» What is expected
Could you set down exactly the lines of the data below, starting at the one that holds "Fixpoint has_char (a" and ending at the one that holds "(** Template-literal rendering", both included, and only those?

(Entries taken from a collection)

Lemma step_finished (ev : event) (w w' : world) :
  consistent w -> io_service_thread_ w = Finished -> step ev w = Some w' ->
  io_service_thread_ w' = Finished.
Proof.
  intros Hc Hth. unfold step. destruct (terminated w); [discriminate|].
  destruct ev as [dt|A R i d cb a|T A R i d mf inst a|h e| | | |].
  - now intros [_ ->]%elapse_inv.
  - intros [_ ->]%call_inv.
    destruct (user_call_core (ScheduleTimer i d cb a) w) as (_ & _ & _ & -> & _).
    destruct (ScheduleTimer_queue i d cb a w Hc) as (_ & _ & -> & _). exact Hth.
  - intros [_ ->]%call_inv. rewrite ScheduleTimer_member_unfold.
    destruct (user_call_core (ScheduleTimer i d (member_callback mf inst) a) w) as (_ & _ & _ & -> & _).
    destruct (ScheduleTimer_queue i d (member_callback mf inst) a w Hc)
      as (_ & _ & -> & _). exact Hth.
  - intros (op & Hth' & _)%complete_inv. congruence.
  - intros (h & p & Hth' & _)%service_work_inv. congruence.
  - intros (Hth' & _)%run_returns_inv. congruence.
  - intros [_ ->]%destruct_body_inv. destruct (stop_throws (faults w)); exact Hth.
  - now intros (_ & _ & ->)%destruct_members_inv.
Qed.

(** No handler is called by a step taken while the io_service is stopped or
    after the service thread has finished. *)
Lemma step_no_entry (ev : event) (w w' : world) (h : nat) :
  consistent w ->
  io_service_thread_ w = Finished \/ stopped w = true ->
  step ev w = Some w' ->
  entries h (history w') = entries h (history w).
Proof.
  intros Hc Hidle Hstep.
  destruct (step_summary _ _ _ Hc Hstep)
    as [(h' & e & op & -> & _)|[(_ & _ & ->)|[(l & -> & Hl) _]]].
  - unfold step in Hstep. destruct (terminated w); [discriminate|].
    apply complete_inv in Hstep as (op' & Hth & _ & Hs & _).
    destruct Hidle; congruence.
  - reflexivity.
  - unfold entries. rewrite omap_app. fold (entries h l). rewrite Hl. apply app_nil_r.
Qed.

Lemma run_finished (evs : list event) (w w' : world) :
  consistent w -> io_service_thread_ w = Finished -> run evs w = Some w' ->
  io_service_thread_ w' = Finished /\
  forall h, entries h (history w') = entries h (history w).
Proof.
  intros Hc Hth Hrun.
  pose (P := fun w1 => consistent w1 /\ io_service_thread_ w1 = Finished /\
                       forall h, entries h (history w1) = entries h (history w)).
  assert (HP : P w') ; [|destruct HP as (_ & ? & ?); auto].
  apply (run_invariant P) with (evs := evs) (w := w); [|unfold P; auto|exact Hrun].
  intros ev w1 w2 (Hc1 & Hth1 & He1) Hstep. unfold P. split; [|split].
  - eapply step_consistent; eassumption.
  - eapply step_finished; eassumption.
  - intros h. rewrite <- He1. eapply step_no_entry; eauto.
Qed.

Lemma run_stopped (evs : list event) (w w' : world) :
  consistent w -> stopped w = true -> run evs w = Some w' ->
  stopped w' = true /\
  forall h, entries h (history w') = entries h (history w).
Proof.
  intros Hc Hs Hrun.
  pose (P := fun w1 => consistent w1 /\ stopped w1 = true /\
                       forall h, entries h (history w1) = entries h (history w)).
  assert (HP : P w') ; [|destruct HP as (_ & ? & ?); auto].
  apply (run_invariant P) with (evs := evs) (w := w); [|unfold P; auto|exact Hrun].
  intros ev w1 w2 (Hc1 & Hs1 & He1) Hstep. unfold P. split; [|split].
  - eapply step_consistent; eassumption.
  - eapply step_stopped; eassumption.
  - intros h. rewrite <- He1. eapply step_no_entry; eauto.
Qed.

==

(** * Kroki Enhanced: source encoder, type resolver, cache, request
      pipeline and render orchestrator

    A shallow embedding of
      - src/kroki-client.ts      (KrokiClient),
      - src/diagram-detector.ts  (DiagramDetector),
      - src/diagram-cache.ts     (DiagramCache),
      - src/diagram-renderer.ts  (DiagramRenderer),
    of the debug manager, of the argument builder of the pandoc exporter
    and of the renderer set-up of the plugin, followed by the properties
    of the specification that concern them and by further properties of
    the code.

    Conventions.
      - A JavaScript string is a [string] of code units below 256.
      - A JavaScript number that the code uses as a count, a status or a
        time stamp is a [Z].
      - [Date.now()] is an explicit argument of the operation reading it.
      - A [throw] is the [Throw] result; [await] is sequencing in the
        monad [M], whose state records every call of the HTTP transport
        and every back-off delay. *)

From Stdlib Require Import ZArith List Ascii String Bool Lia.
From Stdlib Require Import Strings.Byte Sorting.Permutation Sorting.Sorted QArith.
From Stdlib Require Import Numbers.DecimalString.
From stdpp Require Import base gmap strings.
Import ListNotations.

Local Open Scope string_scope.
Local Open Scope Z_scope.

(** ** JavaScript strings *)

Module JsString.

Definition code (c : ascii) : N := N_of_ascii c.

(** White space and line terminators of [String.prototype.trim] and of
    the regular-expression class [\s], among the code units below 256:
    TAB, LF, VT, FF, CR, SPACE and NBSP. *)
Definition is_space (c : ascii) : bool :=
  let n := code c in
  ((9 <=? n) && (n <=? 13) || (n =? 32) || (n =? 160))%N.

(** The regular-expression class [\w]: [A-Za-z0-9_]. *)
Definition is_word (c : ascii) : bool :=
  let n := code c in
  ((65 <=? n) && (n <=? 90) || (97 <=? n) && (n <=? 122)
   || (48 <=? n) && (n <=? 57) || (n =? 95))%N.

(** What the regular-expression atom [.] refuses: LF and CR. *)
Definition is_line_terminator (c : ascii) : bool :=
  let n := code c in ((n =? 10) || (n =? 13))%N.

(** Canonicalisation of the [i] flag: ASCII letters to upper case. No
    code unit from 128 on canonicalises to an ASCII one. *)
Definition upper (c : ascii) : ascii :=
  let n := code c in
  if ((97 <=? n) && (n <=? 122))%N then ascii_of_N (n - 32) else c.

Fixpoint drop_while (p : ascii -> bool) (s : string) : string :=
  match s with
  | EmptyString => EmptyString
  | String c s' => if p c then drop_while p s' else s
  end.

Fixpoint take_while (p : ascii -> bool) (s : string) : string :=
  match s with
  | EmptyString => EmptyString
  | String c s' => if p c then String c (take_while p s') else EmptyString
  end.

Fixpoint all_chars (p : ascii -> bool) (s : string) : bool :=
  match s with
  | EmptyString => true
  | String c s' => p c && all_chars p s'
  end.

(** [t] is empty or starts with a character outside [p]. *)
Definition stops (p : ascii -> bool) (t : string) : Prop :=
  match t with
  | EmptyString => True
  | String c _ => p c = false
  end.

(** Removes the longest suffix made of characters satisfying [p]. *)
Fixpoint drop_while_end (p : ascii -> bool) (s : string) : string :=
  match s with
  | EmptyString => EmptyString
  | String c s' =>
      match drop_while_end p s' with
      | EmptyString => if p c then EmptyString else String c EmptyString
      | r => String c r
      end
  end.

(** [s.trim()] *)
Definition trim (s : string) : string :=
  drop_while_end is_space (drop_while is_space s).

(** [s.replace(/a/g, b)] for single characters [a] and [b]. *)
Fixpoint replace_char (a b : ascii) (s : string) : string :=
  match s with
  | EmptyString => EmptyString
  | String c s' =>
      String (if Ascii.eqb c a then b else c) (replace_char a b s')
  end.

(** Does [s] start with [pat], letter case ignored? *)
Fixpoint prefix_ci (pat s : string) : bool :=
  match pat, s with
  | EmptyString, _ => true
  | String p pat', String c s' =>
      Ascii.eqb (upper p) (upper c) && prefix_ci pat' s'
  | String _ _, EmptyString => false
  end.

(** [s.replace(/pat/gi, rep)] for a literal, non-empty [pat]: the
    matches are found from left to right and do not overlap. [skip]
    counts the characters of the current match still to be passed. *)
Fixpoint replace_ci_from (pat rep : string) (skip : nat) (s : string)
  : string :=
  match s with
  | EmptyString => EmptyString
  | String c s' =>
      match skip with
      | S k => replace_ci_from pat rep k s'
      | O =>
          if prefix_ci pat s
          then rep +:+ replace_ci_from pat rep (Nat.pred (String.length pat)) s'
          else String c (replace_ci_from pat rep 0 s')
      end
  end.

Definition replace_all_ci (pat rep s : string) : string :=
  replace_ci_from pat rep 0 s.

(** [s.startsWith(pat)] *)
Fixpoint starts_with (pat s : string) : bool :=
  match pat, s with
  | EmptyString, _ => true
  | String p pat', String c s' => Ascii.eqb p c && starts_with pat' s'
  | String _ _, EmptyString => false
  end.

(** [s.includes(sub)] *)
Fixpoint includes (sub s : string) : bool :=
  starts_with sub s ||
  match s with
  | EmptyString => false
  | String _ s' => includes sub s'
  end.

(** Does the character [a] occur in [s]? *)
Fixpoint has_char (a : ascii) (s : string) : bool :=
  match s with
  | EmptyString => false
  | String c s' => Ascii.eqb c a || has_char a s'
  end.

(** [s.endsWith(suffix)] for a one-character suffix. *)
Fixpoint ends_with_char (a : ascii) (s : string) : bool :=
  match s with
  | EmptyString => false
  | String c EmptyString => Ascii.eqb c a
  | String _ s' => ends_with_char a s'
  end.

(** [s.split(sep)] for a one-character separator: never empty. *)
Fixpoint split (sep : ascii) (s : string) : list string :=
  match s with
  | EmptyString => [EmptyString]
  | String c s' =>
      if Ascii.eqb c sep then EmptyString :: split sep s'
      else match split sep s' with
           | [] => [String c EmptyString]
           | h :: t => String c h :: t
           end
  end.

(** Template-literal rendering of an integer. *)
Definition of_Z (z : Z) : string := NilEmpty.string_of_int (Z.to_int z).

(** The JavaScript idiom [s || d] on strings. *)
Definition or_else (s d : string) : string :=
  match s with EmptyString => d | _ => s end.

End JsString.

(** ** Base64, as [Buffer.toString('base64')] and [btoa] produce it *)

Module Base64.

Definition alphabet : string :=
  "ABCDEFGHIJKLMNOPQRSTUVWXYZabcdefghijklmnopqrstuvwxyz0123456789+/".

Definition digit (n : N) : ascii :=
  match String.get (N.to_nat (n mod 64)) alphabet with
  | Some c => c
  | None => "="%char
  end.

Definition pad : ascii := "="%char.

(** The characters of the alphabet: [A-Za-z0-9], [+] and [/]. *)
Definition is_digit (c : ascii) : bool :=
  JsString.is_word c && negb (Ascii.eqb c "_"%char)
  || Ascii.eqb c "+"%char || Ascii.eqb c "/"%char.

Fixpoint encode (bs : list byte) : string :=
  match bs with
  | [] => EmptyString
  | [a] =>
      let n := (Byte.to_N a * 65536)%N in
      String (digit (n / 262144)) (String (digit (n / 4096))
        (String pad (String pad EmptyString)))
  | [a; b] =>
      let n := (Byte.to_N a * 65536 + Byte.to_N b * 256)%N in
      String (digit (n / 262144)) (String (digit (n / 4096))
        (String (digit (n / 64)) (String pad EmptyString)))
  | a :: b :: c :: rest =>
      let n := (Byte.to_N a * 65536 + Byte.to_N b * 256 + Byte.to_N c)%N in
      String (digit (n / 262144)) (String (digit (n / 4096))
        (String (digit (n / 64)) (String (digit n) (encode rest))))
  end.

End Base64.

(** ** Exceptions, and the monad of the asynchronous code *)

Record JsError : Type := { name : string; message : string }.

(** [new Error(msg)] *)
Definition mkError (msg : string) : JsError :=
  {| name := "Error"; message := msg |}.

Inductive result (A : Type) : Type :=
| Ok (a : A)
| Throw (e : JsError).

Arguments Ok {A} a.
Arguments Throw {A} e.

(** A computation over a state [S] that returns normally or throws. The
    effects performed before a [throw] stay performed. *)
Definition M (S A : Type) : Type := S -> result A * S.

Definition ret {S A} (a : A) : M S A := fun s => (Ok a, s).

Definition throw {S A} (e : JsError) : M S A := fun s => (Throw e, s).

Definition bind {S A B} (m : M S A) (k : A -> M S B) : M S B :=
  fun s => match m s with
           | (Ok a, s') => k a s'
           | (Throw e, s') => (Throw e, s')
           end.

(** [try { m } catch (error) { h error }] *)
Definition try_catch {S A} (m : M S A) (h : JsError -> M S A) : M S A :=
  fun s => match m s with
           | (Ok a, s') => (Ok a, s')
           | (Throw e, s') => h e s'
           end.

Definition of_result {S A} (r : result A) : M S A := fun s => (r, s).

--

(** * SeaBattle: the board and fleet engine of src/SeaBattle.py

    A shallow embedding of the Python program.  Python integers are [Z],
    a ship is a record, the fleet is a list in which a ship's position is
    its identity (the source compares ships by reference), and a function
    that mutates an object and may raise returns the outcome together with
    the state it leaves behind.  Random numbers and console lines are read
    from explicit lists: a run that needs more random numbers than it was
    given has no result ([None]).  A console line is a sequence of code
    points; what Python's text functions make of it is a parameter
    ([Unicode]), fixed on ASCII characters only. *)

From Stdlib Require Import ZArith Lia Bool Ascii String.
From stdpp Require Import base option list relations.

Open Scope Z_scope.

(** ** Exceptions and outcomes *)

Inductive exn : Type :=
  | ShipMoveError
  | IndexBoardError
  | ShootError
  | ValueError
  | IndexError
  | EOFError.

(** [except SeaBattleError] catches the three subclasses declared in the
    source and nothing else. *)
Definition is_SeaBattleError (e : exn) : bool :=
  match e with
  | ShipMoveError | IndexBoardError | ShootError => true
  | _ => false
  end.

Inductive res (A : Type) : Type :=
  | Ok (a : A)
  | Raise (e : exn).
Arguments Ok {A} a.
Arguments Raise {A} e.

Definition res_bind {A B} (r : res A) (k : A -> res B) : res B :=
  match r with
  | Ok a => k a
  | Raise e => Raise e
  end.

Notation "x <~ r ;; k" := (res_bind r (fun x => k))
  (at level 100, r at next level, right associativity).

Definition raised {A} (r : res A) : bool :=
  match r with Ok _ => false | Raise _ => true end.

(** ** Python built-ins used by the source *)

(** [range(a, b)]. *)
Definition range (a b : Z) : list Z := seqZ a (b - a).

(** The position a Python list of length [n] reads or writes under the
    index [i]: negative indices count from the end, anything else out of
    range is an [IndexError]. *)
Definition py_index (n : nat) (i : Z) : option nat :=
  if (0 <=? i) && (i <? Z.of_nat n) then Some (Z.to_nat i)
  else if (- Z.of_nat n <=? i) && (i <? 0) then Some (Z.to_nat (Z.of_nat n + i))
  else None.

» Solution to the problem
Fixpoint has_char (a : ascii) (s : string) : bool :=
  match s with
  | EmptyString => false
  | String c s' => Ascii.eqb c a || has_char a s'
  end.

(** [s.endsWith(suffix)] for a one-character suffix. *)
Fixpoint ends_with_char (a : ascii) (s : string) : bool :=
  match s with
  | EmptyString => false
  | String c EmptyString => Ascii.eqb c a
  | String _ s' => ends_with_char a s'
  end.

(** [s.split(sep)] for a one-character separator: never empty. *)
Fixpoint split (sep : ascii) (s : string) : list string :=
  match s with
  | EmptyString => [EmptyString]
  | String c s' =>
      if Ascii.eqb c sep then EmptyString :: split sep s'
      else match split sep s' with
           | [] => [String c EmptyString]
           | h :: t => String c h :: t
           end
  end.

(** Template-literal rendering of an integer. *)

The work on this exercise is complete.